Following on the recent hype around the robot that is able to solve a Rubik's cube in a second (which seems a big improvement over the previous robot that was able to solve it in about 3 seconds), I got interested in human records, and their evolution over the year.

The World Cube Association provides dataset about ranking, records, players in Rubik's Cube competitions. They offer a downloadable dataset for data science purpose. But since it would be too easy to use a TSV ;), I'll show how we can extract data from this website, and use Pandas get some insight.

Players

We'll first try to explore data about results of Worldwide competitions that we can find on this page.

Let's use requests to fetch HTML from the URL. If you go directly on the page, you'll see that you can select the number of results you're interested in, countries, years, etc. All theses parameters can be specified in the URL too. In this post, I'll use all the data (all players, all years, all countries):

In [174]:
import requests
r = requests.get("https://www.worldcubeassociation.org/results/events.php?eventId=333&regionId=&years=&show=All%2BPersons&single=Single")

Beautifulsoup will let you manipulate HTML without dealing too much with low-level details.

In [175]:
from bs4 import BeautifulSoup
soup = BeautifulSoup(r.text, 'html.parser')

You can ask him to find and extract one particular part of the HTML, in our case it would be table-responsive which represents the array of results:

In [176]:
table = soup.find("div", {"class": "table-responsive"})
raw_lines = [line.contents[:5] for line in table.find_all("tr") if len(line) == 6]
raw_lines[0]
Out[176]:
[<td class="r">1</td>,
 <td><a class="p" href="/results/p.php?i=2011ETTE01">Lucas Etter</a></td>,
 <td class="R2">4.90</td>,
 <td>USA</td>,
 <td><a class="c" href="/results/c.php?i=RiverHillFall2015">River Hill Fall 2015</a></td>]

We get a list of HMTL Entities that we will process to extract the data we need. But first, let's automate this extraction process with a function, since every tables on this website respect the same format:

In [333]:
from bs4 import BeautifulSoup
import requests

def get_table_raws(url, cols):
    r = requests.get(url)
    soup = BeautifulSoup(r.text, 'html.parser')
    table = soup.find("div", {"class": "table-responsive"})
    raw_lines = [line.contents for line in table.find_all("tr") if len(line) == cols]
    return [[c.text for c in line] for line in raw_lines]

Since we'll have to deal with dates and timings, we could use this little helpers to do the conversions:

In [263]:
def extract_year_from_competition(competition):
    # Format is [name] [year]
    return int(competition.strip().rsplit(' ', 1)[-1])

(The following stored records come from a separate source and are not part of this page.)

(* ===== verification/GbootFacts.v ===== *)
(** * The boot loader: theorems *)
From stdpp Require Import base list numbers option strings.
From Stdlib Require Import ZArith Lia Bool.
From S2P Require Import Prelude Paths Text Rk3588 Gboot.

(** [st] after the operations [t]. *)
Definition after (t : list Op) (st : Soc) : Soc := upd trace (fun t0 => t0 ++ t) st.

Lemma after_nil st : after [] st = st.
Proof. destruct st. unfold after, upd. cbn. by rewrite app_nil_r. Qed.
Lemma after_app t1 t2 st : after t2 (after t1 st) = after (t1 ++ t2) st.
Proof. destruct st. unfold after, upd. cbn. by rewrite app_assoc. Qed.
Lemma bind_after {A C} (m : M Soc BootEnd A) (k : A -> M Soc BootEnd C) st st' a : m st = (Ok a, st') -> bind m k st = k a st'.
Proof. intros H. unfold bind. by rewrite H. Qed.

(** What the console was sent, and the other operations. *)
Definition is_console (o : Op) : bool := match o with Wr p _ => bool_decide (p = THR) | _ => false end.
Definition control (t : list Op) : list Op := List.filter (fun o => negb (is_console o)) t.
Lemma control_app t1 t2 : control (t1 ++ t2) = control t1 ++ control t2.
Proof. apply List.filter_app. Qed.

(** Bits of a register after the writes of a trace. *)
Definition latched (r : Z) (t : list Op) (old : Z) : Z :=
  foldl (fun v o => match o with Wr p w => if bool_decide (p = Mem r) then grf_latch v w else v | _ => v end) old t.

Section facts.
Context (device : list Op -> Place -> nat -> Z) (polls : nat).
(** The transmitter becomes empty within [polls] reads. *)
Definition uart_ready : Prop := forall t, exists n, (n < polls)%nat /\ Z.land (device t LSR n) (Z.shiftl 1 5) <> 0.
Hypothesis ready : uart_ready.

Lemma uart_byte_run b st : uart_byte device polls b st = (Ok tt, after [Wr THR b] st).
Proof.
  unfold uart_byte. destruct (ready (trace st)) as (n & Hn & Hr). set (body := fun k : nat => _).
  rewrite (bind_after _ _ st st tt); [done|].
  apply (loop_rule body (fun k s => s = st /\ (k <= n)%nat) (fun r => r = (Ok tt, st)) (fun k => (n - k)%nat)); [|lia|by split; [|lia]].
  intros k s [-> Hk]. unfold body, bind, read_place, gets, ret. destruct (Z.eqb_spec (Z.land (device (trace st) LSR k) (Z.shiftl 1 5)) 0) as [Hz|]; [|done].
  assert (k <> n) by (by intros ->). split; [split; [done|]|]; lia.
Qed.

def convert_timing_to_seconds(timing):
    try:
        # Try to convert directly in seconds
        return float(timing)
    except ValueError:
        try:
            # Format should be [minutes]:[seconds].[tenth]
            minutes, rest = timing.split(":", 1)
            seconds, tenth = rest.split(".", 1)
            return (float(minutes) * 60 + float(seconds) + float(tenth) / 100)
        except ValueError:
            return None

Let's use our helpers to extract all the data:

In [339]:
url = "https://www.worldcubeassociation.org/results/events.php?eventId=333&regionId=&years=&show=All%2BPersons&single=Single"
clean_table = []
for rank, (_, person, timing, country, competition, _) in enumerate(get_table_raws(url, 6)):
    year = extract_year_from_competition(competition)
    timing = convert_timing_to_seconds(timing)
    clean_table.append((rank + 1, person, timing, country, competition, year))

clean_table[:5]
Out[339]:
[(1, u'Lucas Etter', 4.9, u'USA', u'River Hill Fall 2015', 2015),
 (2, u'Keaton Ellis', 5.09, u'USA', u'River Hill Fall 2015', 2015),
 (3, u'Collin Burns', 5.25, u'USA', u'Doylestown Spring 2015', 2015),
 (4, u'Feliks Zemdegs', 5.39, u'Australia', u'World Championship 2015', 2015),
 (5, u'Mats Valk', 5.55, u'Netherlands', u'Zonhoven Open 2013', 2013)]
In [340]:
len(clean_table)
Out[340]:
47465

Let's see if we can gain some insight from this dataset using Pands:

In [341]:
import pandas as pd
import numpy as np
In [342]:
df = pd.DataFrame(
    data=clean_table, 
    columns=('Rank', 'Person', 'Timing', 'Country', 'Competition', 'Year'))
In [343]:
df.head()
Out[343]:
Rank Person Timing Country Competition Year
0 1 Lucas Etter 4.90 USA River Hill Fall 2015 2015
1 2 Keaton Ellis 5.09 USA River Hill Fall 2015 2015
2 3 Collin Burns 5.25 USA Doylestown Spring 2015 2015
3 4 Feliks Zemdegs 5.39 Australia World Championship 2015 2015
4 5 Mats Valk 5.55 Netherlands Zonhoven Open 2013 2013

We see that the first entry is the World record by Lucas Etter. If you didn't see, watch it now, it's very impressive.

In [211]:
df["Timing"].describe()
Out[211]:
count    47465.000000
mean        35.078421
std         27.492358
min          4.900000
25%         17.350000
50%         26.720000
75%         43.830000
max        648.000000
Name: Timing, dtype: float64

We have 47465 entries. The average time of resolution in these competitions is 35 seconds, which is actually pretty fast. The maximum, of 648 seconds (10 minutes) seems more reasonnable to me...

In [213]:
%matplotlib inline
import matplotlib.pyplot as plt
plt.style.use('ggplot')

We can count the number of players for each country:

In [231]:
country_count = df[["Country"]].apply(pd.value_counts)
country_count[:20]
Out[231]:
Country
USA 8918
China 6286
India 4659
Brazil 2039
Poland 1739
Canada 1526
Germany 1092
Indonesia 1090
France 1065
Japan 999
Philippines 993
Spain 977
Mexico 932
Korea 869
Ukraine 848
Taiwan 828
Russia 817
Australia 766
Peru 671
Colombia 627

No surprise, bigger countries are more represented in Rubik's Cube competitions. It would be interesting to compare these numbers with the actual population, to see if Rubik's Cube is more "popular" in some countries.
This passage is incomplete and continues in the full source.